== Segment start ==

(** * go2rtc-panel: the connection lifecycle of [Go2RTCPanel.tsx]

    A shallow embedding of the React component [Go2RTCPanel]: its state
    cells and refs, the reconnect scheduler [triggerReconnect], the latency
    monitor, the asynchronous [setupWebRTC] with its [try]/[catch], and the
    effect cleanup.  The browser (peer connections, timers, the promise
    results of the WebRTC and fetch calls) is an explicit part of the
    state; what the browser answers is carried by the events. *)

From stdpp Require Import base strings gmap list.
From Stdlib Require Import Floats.SpecFloat.

Local Open Scope string_scope.
Local Open Scope nat_scope.
Local Open Scope list_scope.

(** ** JavaScript strings *)

Module JsString.

(** [s.endsWith(suffix)] *)
Definition endsWith (s suffix : string) : bool :=
  (String.length suffix <=? String.length s)%nat
  && String.eqb
       (String.substring (String.length s - String.length suffix)
                         (String.length suffix) s)
       suffix.

(** [s.slice(0, -1)]: the end index [-1] counts from the end and is
    clamped at 0. *)
Definition slice_0_minus1 (s : string) : string :=
  String.substring 0 (String.length s - 1) s.

(** The truthiness of a value that is a string or [undefined]. *)
Definition truthy (v : option string) : bool :=
  match v with
  | Some s => negb (String.eqb s "")
  | None => false
  end.

(** A value inside a template literal. *)
Definition interpolate (v : option string) : string :=
  match v with
  | Some s => s
  | None => "undefined"
  end.

End JsString.

(** ** JavaScript numbers

    A number is an IEEE 754 binary64 value ([spec_float] at precision 53
    with exponents up to 1024); the arithmetic operators round to nearest,
    ties to even. *)

Module JsNumber.

Definition prec : Z := 53.
Definition emax : Z := 1024.

(** [x - y] *)
Definition sub (x y : spec_float) : spec_float := SFsub prec emax x y.

(** [x / y] *)
Definition div (x y : spec_float) : spec_float := SFdiv prec emax x y.

(** [x > y]; false when either is [NaN]. *)
Definition gt (x y : spec_float) : bool := SFltb y x.

(** [x <= y]; false when either is [NaN]. *)
Definition le (x y : spec_float) : bool := SFleb x y.

(** The number of an integer literal. *)
Definition of_Z (z : Z) : spec_float := binary_normalize prec emax z 0 false.

(** The literal [0]. *)
Definition zero : spec_float := S754_zero false.

(** The literal [0.5], which is 2^52 * 2^-53. *)
Definition half : spec_float := S754_finite false 4503599627370496 (-53).

(** Neither an infinity nor [NaN]. *)
Definition is_finite (x : spec_float) : bool :=
  match x with
  | S754_zero _ | S754_finite _ _ _ => true
  | S754_infinity _ | S754_nan => false
  end.

End JsNumber.

(** ** Configuration

    [Config] objects are JavaScript objects with string values; the object
    spread [{ ...a, ...b }] keeps the keys of both and lets [b] win. *)

Definition spread (a b : gmap string string) : gmap string string := b ∪ a.

Definition DEFAULT_CONFIG : gmap string string :=
  <["url" := "http://localhost:1984"]> (<["stream" := "cam1"]> ∅).

Definition cfg_url (c : gmap string string) : option string := c !! "url".
Definition cfg_stream (c : gmap string string) : option string := c !! "stream".

(** The initializer of [useState<Config>]; [context.initialState] is
    [undefined] when nothing was persisted. *)
Definition initial_config (initialState : option (gmap string string))
  : gmap string string :=
  spread DEFAULT_CONFIG (default ∅ initialState).

(** [settingsActionHandler], for an ["update"] action. *)
Definition settings_update (path : list string) (value : string)
    (prev : gmap string string) : gmap string string :=
  let newConfig := spread prev ∅ in
  if decide (path !! 0%nat = Some "general" ∧ path !! 1%nat = Some "url")
  then <["url" := value]> newConfig
  else if decide (path !! 0%nat = Some "general" ∧ path !! 1%nat = Some "stream")
  then <["stream" := value]> newConfig
  else newConfig.

(** ** Values thrown and promise results *)

Inductive Thrown :=
| ErrorObj (message : string)   (* [err instanceof Error] *)
| OtherValue (text : string).   (* anything else, with its [String(err)] *)

Definition err_text (e : Thrown) : string :=
  match e with
  | ErrorObj m => m
  | OtherValue t => t
  end.

Record Response := { ok : bool; statusText : string }.

(** ** The browser objects the panel holds *)

Record Video := {
  paused : bool;
  readyState : nat;
  buffered : list (spec_float * spec_float);  (* [TimeRanges]: (start, end) *)
  currentTime : spec_float;                   (* seconds *)
  srcObject : option nat          (* the attached [MediaStream], if any *)
}.

Record PeerConnection := {
  closed : bool;
  transceivers : list (string * string);
  localDescription : option string;
  remoteDescription : option string;
  iceConnectionState : string;
  connectionState : string
}.

(** The point at which a running [setupWebRTC] is suspended. *)
Inductive Await :=
| AwaitCreateOffer
| AwaitSetLocalDescription (offer : string)
| AwaitFetch
| AwaitText
| AwaitSetRemoteDescription (answer : string).

(** A suspended [setupWebRTC]: the variables of its closure ([pc] and the
    [config] of the render that started it) and where it waits. *)
Record Task := {
  t_pc : nat;
  t_url : option string;
  t_stream : option string;
  t_await : Await
}.

(** What a promise settles with. *)
Inductive Settled :=
| OfferCreated (sdp : string)
| LocalDescriptionSet
| Fetched (r : Response)
| TextRead (body : string)
| RemoteDescriptionSet
| Rejected (e : Thrown).

(** The browser calls the panel makes, in order. *)
Inductive Call :=
| CNewPeerConnection (pc : nat)
| CClose (pc : nat)
| CAddTransceiver (pc : nat) (kind direction : string)
| CCreateOffer (pc : nat)
| CSetLocalDescription (pc : nat) (sdp : string)
| CFetch (url method : string) (body : option string)
| CText
| CSetRemoteDescription (pc : nat) (type sdp : string)
| CSetTimeout (id delay : nat)
| CClearTimeout (id : nat)
| CConsoleError (e : Thrown)
| CConsoleLog (skipping_from to : spec_float).  (* the Latency Killer message *)

(** ** The state of the panel and of its browser *)

Record World := {
  (* [useState] cells *)
  config : gmap string string;
  error : option string;
  status : string;
  reconnectCount : nat;
  latency : spec_float;
  (* [useRef] cells *)
  videoRef : option Video;
  pcRef : option nat;
  reconnectTimeoutRef : option nat;
  reconnectCountRef : nat;
  (* the component is mounted *)
  mounted : bool;
  (* the browser *)
  now : nat;                           (* milliseconds *)
  pcs : list PeerConnection;           (* every connection created, by id *)
  timers : gmap nat nat;               (* pending one-shot timers: id to due time *)
  timer_seq : nat;                     (* the next timer id *)
  interval : option nat;               (* the latency interval: next due time *)
  tasks : list (option Task);          (* [setupWebRTC] runs; [None] once returned *)
  calls : list Call;                   (* browser calls, latest first *)
  unhandled : list Thrown              (* rejections nobody caught *)
}.

(** Field updates. *)

Definition set_config (v : gmap string string) (w : World) : World :=
  Build_World v (error w) (status w) (reconnectCount w) (latency w)
    (videoRef w) (pcRef w) (reconnectTimeoutRef w) (reconnectCountRef w)
    (mounted w) (now w) (pcs w) (timers w) (timer_seq w) (interval w)
    (tasks w) (calls w) (unhandled w).

Definition set_error (v : option string) (w : World) : World :=
  Build_World (config w) v (status w) (reconnectCount w) (latency w)
    (videoRef w) (pcRef w) (reconnectTimeoutRef w) (reconnectCountRef w)
    (mounted w) (now w) (pcs w) (timers w) (timer_seq w) (interval w)
    (tasks w) (calls w) (unhandled w).

Definition set_status (v : string) (w : World) : World :=
  Build_World (config w) (error w) v (reconnectCount w) (latency w)
    (videoRef w) (pcRef w) (reconnectTimeoutRef w) (reconnectCountRef w)
    (mounted w) (now w) (pcs w) (timers w) (timer_seq w) (interval w)
    (tasks w) (calls w) (unhandled w).

Definition set_reconnectCount (v : nat) (w : World) : World :=
  Build_World (config w) (error w) (status w) v (latency w) (videoRef w)
    (pcRef w) (reconnectTimeoutRef w) (reconnectCountRef w) (mounted w)
    (now w) (pcs w) (timers w) (timer_seq w) (interval w) (tasks w) (calls w)
    (unhandled w).

Definition set_latency (v : spec_float) (w : World) : World :=
  Build_World (config w) (error w) (status w) (reconnectCount w) v
    (videoRef w) (pcRef w) (reconnectTimeoutRef w) (reconnectCountRef w)
    (mounted w) (now w) (pcs w) (timers w) (timer_seq w) (interval w)
    (tasks w) (calls w) (unhandled w).

Definition set_videoRef (v : option Video) (w : World) : World :=
  Build_World (config w) (error w) (status w) (reconnectCount w) (latency w) v
    (pcRef w) (reconnectTimeoutRef w) (reconnectCountRef w) (mounted w)
    (now w) (pcs w) (timers w) (timer_seq w) (interval w) (tasks w) (calls w)
    (unhandled w).

Definition set_pcRef (v : option nat) (w : World) : World :=
  Build_World (config w) (error w) (status w) (reconnectCount w) (latency w)
    (videoRef w) v (reconnectTimeoutRef w) (reconnectCountRef w) (mounted w)
    (now w) (pcs w) (timers w) (timer_seq w) (interval w) (tasks w) (calls w)
    (unhandled w).

Definition set_reconnectTimeoutRef (v : option nat) (w : World) : World :=
  Build_World (config w) (error w) (status w) (reconnectCount w) (latency w)
    (videoRef w) (pcRef w) v (reconnectCountRef w) (mounted w) (now w) (pcs w)
    (timers w) (timer_seq w) (interval w) (tasks w) (calls w) (unhandled w).

Definition set_reconnectCountRef (v : nat) (w : World) : World :=
  Build_World (config w) (error w) (status w) (reconnectCount w) (latency w)
    (videoRef w) (pcRef w) (reconnectTimeoutRef w) v (mounted w) (now w)
    (pcs w) (timers w) (timer_seq w) (interval w) (tasks w) (calls w)
    (unhandled w).

Definition set_mounted (v : bool) (w : World) : World :=
  Build_World (config w) (error w) (status w) (reconnectCount w) (latency w)
    (videoRef w) (pcRef w) (reconnectTimeoutRef w) (reconnectCountRef w) v
    (now w) (pcs w) (timers w) (timer_seq w) (interval w) (tasks w) (calls w)
    (unhandled w).

Definition set_now (v : nat) (w : World) : World :=
  Build_World (config w) (error w) (status w) (reconnectCount w) (latency w)
    (videoRef w) (pcRef w) (reconnectTimeoutRef w) (reconnectCountRef w)
    (mounted w) v (pcs w) (timers w) (timer_seq w) (interval w) (tasks w)
    (calls w) (unhandled w).

Definition set_pcs (v : list PeerConnection) (w : World) : World :=
  Build_World (config w) (error w) (status w) (reconnectCount w) (latency w)
    (videoRef w) (pcRef w) (reconnectTimeoutRef w) (reconnectCountRef w)
    (mounted w) (now w) v (timers w) (timer_seq w) (interval w) (tasks w)
    (calls w) (unhandled w).

Definition set_timers (v : gmap nat nat) (w : World) : World :=
  Build_World (config w) (error w) (status w) (reconnectCount w) (latency w)
    (videoRef w) (pcRef w) (reconnectTimeoutRef w) (reconnectCountRef w)
    (mounted w) (now w) (pcs w) v (timer_seq w) (interval w) (tasks w)
    (calls w) (unhandled w).

Definition set_timer_seq (v : nat) (w : World) : World :=
  Build_World (config w) (error w) (status w) (reconnectCount w) (latency w)
    (videoRef w) (pcRef w) (reconnectTimeoutRef w) (reconnectCountRef w)
    (mounted w) (now w) (pcs w) (timers w) v (interval w) (tasks w) (calls w)
    (unhandled w).

Definition set_interval (v : option nat) (w : World) : World :=
  Build_World (config w) (error w) (status w) (reconnectCount w) (latency w)
    (videoRef w) (pcRef w) (reconnectTimeoutRef w) (reconnectCountRef w)
    (mounted w) (now w) (pcs w) (timers w) (timer_seq w) v (tasks w) (calls w)
    (unhandled w).

Definition set_tasks (v : list (option Task)) (w : World) : World :=
  Build_World (config w) (error w) (status w) (reconnectCount w) (latency w)
    (videoRef w) (pcRef w) (reconnectTimeoutRef w) (reconnectCountRef w)
    (mounted w) (now w) (pcs w) (timers w) (timer_seq w) (interval w) v
    (calls w) (unhandled w).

== Segment end ==

* **WHAT THE TASK ASKS**:
Please reproduce, exactly as they appear above, the lines from the line containing "Definition set_reconnectCountRef (v" up to and including the line containing "Definition set_pcs (v".

* **RESULT**:
Definition set_reconnectCountRef (v : nat) (w : World) : World :=
  Build_World (config w) (error w) (status w) (reconnectCount w) (latency w)
    (videoRef w) (pcRef w) (reconnectTimeoutRef w) v (mounted w) (now w)
    (pcs w) (timers w) (timer_seq w) (interval w) (tasks w) (calls w)
    (unhandled w).

Definition set_mounted (v : bool) (w : World) : World :=
  Build_World (config w) (error w) (status w) (reconnectCount w) (latency w)
    (videoRef w) (pcRef w) (reconnectTimeoutRef w) (reconnectCountRef w) v
    (now w) (pcs w) (timers w) (timer_seq w) (interval w) (tasks w) (calls w)
    (unhandled w).

Definition set_now (v : nat) (w : World) : World :=
  Build_World (config w) (error w) (status w) (reconnectCount w) (latency w)
    (videoRef w) (pcRef w) (reconnectTimeoutRef w) (reconnectCountRef w)
    (mounted w) v (pcs w) (timers w) (timer_seq w) (interval w) (tasks w)
    (calls w) (unhandled w).

Definition set_pcs (v : list PeerConnection) (w : World) : World :=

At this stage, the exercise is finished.